**WORK TO BE COMPLETED:**
Using the records below, find how many lines hold the word "rewrite" and reply with only that number.
___ DATASET ENTRIES
(* ===== verification/TaskStoreProps.v ===== *)
(** The guarantees of the task store, over every run of its calls: what a running
    task is free of, what it waits on, how it moves and completes, what is written
    once and never lost. *)

From stdpp Require Import sorting pretty.
From S2P Require Import Prelude.
From S2P Require Import Contracts.
From S2P Require Import Text.
From S2P Require Import Requests.
From S2P Require Import Store.
From S2P Require Import Actions.
From S2P Require Import Procedure.
From S2P Require Import TaskDb.
From S2P Require Import PlanGate.
From S2P Require Import TaskStore.
From S2P Require Import TaskCalls.
From S2P Require Import TaskStoreThms.
From S2P Require Import TaskStoreInv.
From S2P Require Import TaskStoreKept.
From S2P Require Import Codecs.

(** * Further relations between the databases of a run *)

(** ** Receipts *)

Definition receipts_grow (db db' : TaskDb) : Prop := exists more, receipt_rows db' = receipt_rows db ++ more.

#[export] Instance receipts_preorder : PreOrder receipts_grow.
Proof.
  split; [intros db; by exists []; rewrite app_nil_r|]. intros a b c [m1 E1] [m2 E2]. exists (m1 ++ m2).
  by rewrite E2, E1, app_assoc.
Qed.

Lemma receipts_same db db' : receipt_rows db' = receipt_rows db -> receipts_grow db db'.
Proof. intros E. exists []. by rewrite E, app_nil_r. Qed.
______
**THE COMPLETED TASK:**
3